America's Health Insurance Plans, a national trade association, evaluated eight health plan programs in an analysis of cost savings from disease management. This analysis found that diabetes disease management programs reduced hospital inpatient costs, number of days in the hospital, as well as per member costs and total costs. Disease management of multiple chronic conditions, including diabetes, also showed evidence of significant returns. One plan with Medicare, Medicaid, and commercial enrollees found that it saved $2.94 for every dollar invested in disease management for multiple chronic conditions (AAHP/HIAA, 2003).

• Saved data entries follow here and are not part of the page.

Lemma SPop_completes (args : list string) (cntx : ConnectionContext) :
  (2 <= length args)%nat ->
  shard_set cntx <> [] ->
  Forall db_nonempty (shard_set cntx) ->
  completes (SPop NDEBUG hash SimpleAtoi args cntx).
Proof.
  intros Hlen Hshards Hne. unfold SPop.
  destruct (if (2 <? length args)%nat then _ else _) as [count|] eqn:Hcount;
    [|done].
  assert (Hsid : is_Some (shard_set cntx
                            !! Shard hash (ArgS args 1) (length (shard_set cntx)))).
  { apply lookup_lt_is_Some. unfold Shard. apply Nat.mod_upper_bound.
    by destruct (shard_set cntx). }
  destruct Hsid as [db Hdb].
  rewrite (single_key_hop hash _ _ _ _ _ db) by done.
  cbn [db_index transaction_of].
  assert (Hdbne : db_nonempty db).
  { rewrite Forall_forall in Hne. apply Hne. by eapply list_elem_of_lookup_2. }
  destruct (OpPop db (conn_db_index cntx) (ArgS args 1) count)
    as [db' res] eqn:Hpop.
  cbn [mbind Outcome_bind].
  destruct (is_ok res || _) eqn:Hok; [|done].
  destruct (length args =? 2)%nat eqn:Hargs; [|done].
  destruct (bool_decide (status res = KEY_NOTFOUND)) eqn:Hnf; [done|].
  apply bool_decide_eq_false in Hnf.
  assert (Hone : count = 1%nat).
  { apply Nat.eqb_eq in Hargs. rewrite Hargs in Hcount. simpl in Hcount.
    by injection Hcount as <-. }
  subst count.
  assert (Hval : exists m, value res = [m]).
  { unfold OpPop, Find in Hpop.
    destruct (db !! (conn_db_index cntx, ArgS args 1)) as [co|] eqn:Hkey;
      [|by injection Hpop as _ <-].
    destruct co as [|str|r]; try (by injection Hpop as _ <-).
    destruct (OpPop_one db (conn_db_index cntx) (ArgS args 1) r Hkey
                (Hdbne _ _ Hkey)) as (m & Hm & _).
    unfold OpPop, Find in Hm. rewrite Hkey in Hm.
    exists m. apply (f_equal snd) in Hpop. simpl in Hpop, Hm.
    rewrite Hpop in Hm. by rewrite Hm. }
  destruct Hval as [m Hm]. rewrite Hm. unfold DCHECK. by destruct NDEBUG.
Qed.

(** X23. The commands that [Register] enters as read-only (SDIFF,
    SINTER, SMEMBERS, SISMEMBER, SCARD and SUNION) leave the dictionary of
    every shard as it was, whatever their arguments and whatever they
    reply. *)
Theorem Register_readonly (ci : CommandId) (args : list string)
    (cntx cntx' : ConnectionContext) :
  ci ∈ Register NDEBUG hash set_max_intset_entries SimpleAtoi ->
  CO_READONLY ∈ ci_opt_mask ci ->
  ci_handler ci args cntx = Done cntx' ->
  shard_set cntx' = shard_set cntx.
Proof.
  intros Hci Hro Hrun. unfold Register in Hci.
  repeat (apply elem_of_cons in Hci as [-> |Hci]);
    try (by apply elem_of_nil in Hci);
    cbn [ci_opt_mask ci_handler] in *;
    try (by repeat (apply elem_of_cons in Hro as [Hro|Hro]; [discriminate|]);
            apply elem_of_nil in Hro).
  - by apply SDiff_reads in Hrun as [? _].
  - by apply SInter_reads in Hrun as [? _].
  - by apply SMembers_reads in Hrun as [? _].
  - by apply SIsMember_reads in Hrun as [? _].
  - by apply SCard_reads in Hrun as [? _].
  - by apply SUnion_reads in Hrun as [? _].
Qed.

(** X24. Every command of the table that runs to its end replies
    exactly once, as its last event, and leaves no transaction open: its
    events are a reply alone (SPOP with a bad count), or the scheduling,
    one concluding hop and the reply, or the scheduling, a first hop, a
    concluding hop and the reply. *)
Theorem Register_well_ended (ci : CommandId) (args : list string)
    (cntx cntx' : ConnectionContext) :
  ci ∈ Register NDEBUG hash set_max_intset_entries SimpleAtoi ->
  ci_handler ci args cntx = Done cntx' ->
  well_ended (events cntx) (events cntx').
Proof.
  intros Hci Hrun. unfold Register in Hci. unfold well_ended.
  repeat (apply elem_of_cons in Hci as [-> |Hci]);
    try (by apply elem_of_nil in Hci); cbn [ci_handler] in *.
  - right; left. apply SAdd_events in Hrun as [r Hr]. by exists Cb_single, r.
  - right; left. apply SDiff_reads in Hrun as [_ [r Hr]]. by exists Cb_diff, r.
  - right; right. by eapply SDiffStore_concluded.
  - right; left. apply SInter_reads in Hrun as [_ [r Hr]]. by exists Cb_inter, r.
  - right; right. by eapply SInterStore_concluded.
  - right; left. apply SMembers_reads in Hrun as [_ [r Hr]].
    by exists Cb_inter, r.
  - right; left. apply SIsMember_reads in Hrun as [_ [r Hr]].
    by exists Cb_single, r.
  - right; right. by eapply SMove_concluded.
  - right; left. apply SRem_events in Hrun as [r Hr]. by exists Cb_single, r.
  - right; left. apply SCard_reads in Hrun as [_ [r Hr]].
    by exists Cb_single, r.
  - apply SPop_events in Hrun as [[r Hr]|[r Hr]]; [left; by exists r|].
    right; left. by exists Cb_single, r.
  - right; left. apply SUnion_reads in Hrun as [_ [r Hr]].
    by exists Cb_union, r.
  - right; right. by eapply SUnionStore_concluded.
Qed.

End Family.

From 1999 to 2001, the Washington State Diabetes Collaboratives helped reduce blood glucose for patients in participating health centers by 10 percent on average; and for patients with poor blood glucose control, it was reduced from 24 percent to 17 percent, a 7-percentage-point reduction. The estimated annual cost savings from this improvement is roughly $419,000 a year (CDC, 2003a). Other studies have demonstrated that reducing HbA1c levels from 10 to 9 percent in people with diabetes can result in savings of more than $1,200 per patient. The savings can be as much as $4,000 in patients with a combination of diabetes, heart disease, and hypertension, which are common comorbidities of diabetes (White, 2002).
Other evidence from State disease management programs indicates that States expect quality improvement for diabetes to help them reduce health care costs. Washington State hopes to save $900,000 through its Medicaid diabetes disease management program. Oregon expects to save $1.5 million from its Medicaid disease management that targets diabetes, asthma, and congestive heart failure (Brown and Matthews, 2003).
A growing body of research indicates that payers, patients, and society can see a long-term return on investment in diabetes quality improvement. Yet, more research needs to be conducted on the types of interventions and resource investments that may yield savings and under what circumstances. Most studies look at the cost effectiveness of one treatment or another but do not consider the cost effectiveness of all interventions together such as the DCCT study did. The challenge of documenting cost savings from diabetes interventions is that there are so many potential health problems to address for people with diabetes and so many combinations of interventions to assess. Tracking and data management are difficult to do. Cost savings are difficult to calculate accurately because of measuring savings for people who are unaware that they have diabetes and for those diagnosed who are not using health care services and are not managing their disease. Most importantly, the available evidence points to the fact that the largest savings from diabetes interventions can occur many years into the future—a difficult investment horizon for businesses and legislative budget analysts who may be looking for short-term savings. While more research needs to be done, there is reasonable evidence that diabetes interventions can yield cost savings and little doubt that available interventions can improve the quality of diabetes care and health outcomes over the long term.